Collected data:
++++++++++++++++++++
Lemma producer_link_inv tid prev n s L :
  Inv s L -> producers s !! tid = Some (PLink prev n) ->
  exists h, store_next prev (Some n) (heap s) = Ok h /\
  let s' := mkState h (consumeEnd_ s) (produceEnd_ s) (delete tid (producers s))
              (consumer s) in
  Inv s' L /\ claimed s' = claimed s /\ contents (heap s') L = contents (heap s) L.
Proof.
  intros HI Ht.
  assert (pending s prev n) as Hpn by (left; eauto).
  destruct (pending_spec _ _ _ _ HI Hpn) as (Hnx & Huniq & nd & Hnd & _).
  unfold store_next. rewrite Hnd. cbn. eexists. split; [done|]. set (s' := mkState _ _ _ _ _).
  destruct (inv_link _ _ HI _ _ _ Ht) as [HnL Hns].
  pose proof (inv_pending _ _ HI _ _ Hpn) as HprevL.
  assert (forall a b, pending s' a b <-> pending s a b /\ a <> prev) as Hp
    by (by intros a b; apply (pending_link s s' L tid prev n)).
  assert (forall a, value <$> <[prev := mkNode (value nd) (Some n)]> (heap s) !! a
    = value <$> heap s !! a) as Hv.
  { intros a. destruct (decide (prev = a)) as [<-|]; [by rewrite lookup_insert_eq, Hnd|].
    by rewrite lookup_insert_ne. }
  assert (forall a, is_Some (heap s !! a) <->
    is_Some (<[prev := mkNode (value nd) (Some n)]> (heap s) !! a)) as Hdom.
  { intros a. destruct (decide (prev = a)) as [<-|]; [rewrite lookup_insert_eq, Hnd|].
    - split; by eexists.
    - by rewrite lookup_insert_ne. }
  split_and!.
  - constructor; cbn.
    + apply (inv_nodup _ _ HI).
    + apply (inv_last _ _ HI).
    + by apply (chain_link s s' L prev n nd).
    + intros a b [Hx _]%Hp. by apply (inv_pending _ _ HI) in Hx.
    + apply Hdom, (inv_stub _ _ HI).
    + intros t m w [_ Hx]%lookup_delete_Some.
      destruct (inv_exchange _ _ HI _ _ _ Hx) as (? & ? & ?).
      rewrite lookup_insert_ne; [done|]. by intros <-.
    + intros t a b [_ Hx]%lookup_delete_Some. by apply (inv_link _ _ HI t a b).
    + intros t1 t2 p1 p2 [_ H1]%lookup_delete_Some [_ H2]%lookup_delete_Some.
      by apply (inv_owner _ _ HI).
    + intros a Ha%Hdom. destruct (inv_dom _ _ HI a Ha) as [?|[?|[(t & w & Hx)|?]]]; auto.
      right; right; left. exists t, w. rewrite lookup_delete_ne; [done|]. intros <-. congruence.
    + rewrite <- (app_nil_r L). apply (consumer_ok_frame s); cbn; try done.
      * apply not_elem_of_nil.
      * intros. apply not_elem_of_nil.
      * unfold next_of in *. cbn. intros a b Ha. rewrite lookup_insert_ne; [done|].
        intros <-. congruence.
      * unfold next_of in *. cbn. intros Hs Hx. rewrite lookup_insert_ne; [done|]. by intros ->.
      * intros a. apply Hdom.
      * intros t m w [_ Hx]%lookup_delete_Some. by left.
      * apply (inv_consumer _ _ HI).
  - apply claimed_frame; [done|]. intros. apply Hv.
  - cbn. apply contents_ext. intros. apply Hv.
Qed.

(** *** The consumer's accesses *)

Definition plain_pc (c : consumer_pc) : Prop :=
  match c with CLink _ _ | CUnpack _ => False | _ => True end.

(** The parts of the invariant an access of the consumer leaves alone when it
    touches neither the heap nor the producers. *)
Lemma inv_rebuild s s' L :
  Inv s L -> heap s' = heap s -> produceEnd_ s' = produceEnd_ s ->
  producers s' = producers s -> plain_pc (consumer s) -> plain_pc (consumer s') ->
  consumer_ok s' L -> Inv s' L /\ claimed s' = claimed s.
Proof.
  intros HI Hh He Hps Hc Hc' Hok.
  assert (forall a b, pending s' a b <-> pending s a b) as Hp.
  { intros a b. unfold pending. rewrite Hps. f_equiv. split; intros [-> [node Hx]].
    - rewrite Hx in Hc'. by destruct Hc'.
    - rewrite Hx in Hc. by destruct Hc. }
  split.
  - constructor; rewrite ?Hh, ?He, ?Hps; try apply HI.
    + apply (chain_same s); [done|by rewrite Hh|apply HI].
    + intros a b. rewrite Hp. apply HI.
    + intros a Ha. destruct (inv_dom _ _ HI a Ha) as [?|[?|[?|Hx]]]; auto.
      rewrite Hx in Hc. by destruct Hc.
    + done.
  - unfold claimed. destruct (consumer s), (consumer s'); try done.
Qed.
++++++++++++++++++++
• What is required:
I'd like the lines above from the one with "[by rewrite lookup_insert_eq, Hnd|]." up to and including the one with "by apply (inv_owner _ _ HI)." copied exactly, with no other lines.

• Response for this exercise:
  { intros a. destruct (decide (prev = a)) as [<-|]; [by rewrite lookup_insert_eq, Hnd|].
    by rewrite lookup_insert_ne. }
  assert (forall a, is_Some (heap s !! a) <->
    is_Some (<[prev := mkNode (value nd) (Some n)]> (heap s) !! a)) as Hdom.
  { intros a. destruct (decide (prev = a)) as [<-|]; [rewrite lookup_insert_eq, Hnd|].
    - split; by eexists.
    - by rewrite lookup_insert_ne. }
  split_and!.
  - constructor; cbn.
    + apply (inv_nodup _ _ HI).
    + apply (inv_last _ _ HI).
    + by apply (chain_link s s' L prev n nd).
    + intros a b [Hx _]%Hp. by apply (inv_pending _ _ HI) in Hx.
    + apply Hdom, (inv_stub _ _ HI).
    + intros t m w [_ Hx]%lookup_delete_Some.
      destruct (inv_exchange _ _ HI _ _ _ Hx) as (? & ? & ?).
      rewrite lookup_insert_ne; [done|]. by intros <-.
    + intros t a b [_ Hx]%lookup_delete_Some. by apply (inv_link _ _ HI t a b).
    + intros t1 t2 p1 p2 [_ H1]%lookup_delete_Some [_ H2]%lookup_delete_Some.
      by apply (inv_owner _ _ HI).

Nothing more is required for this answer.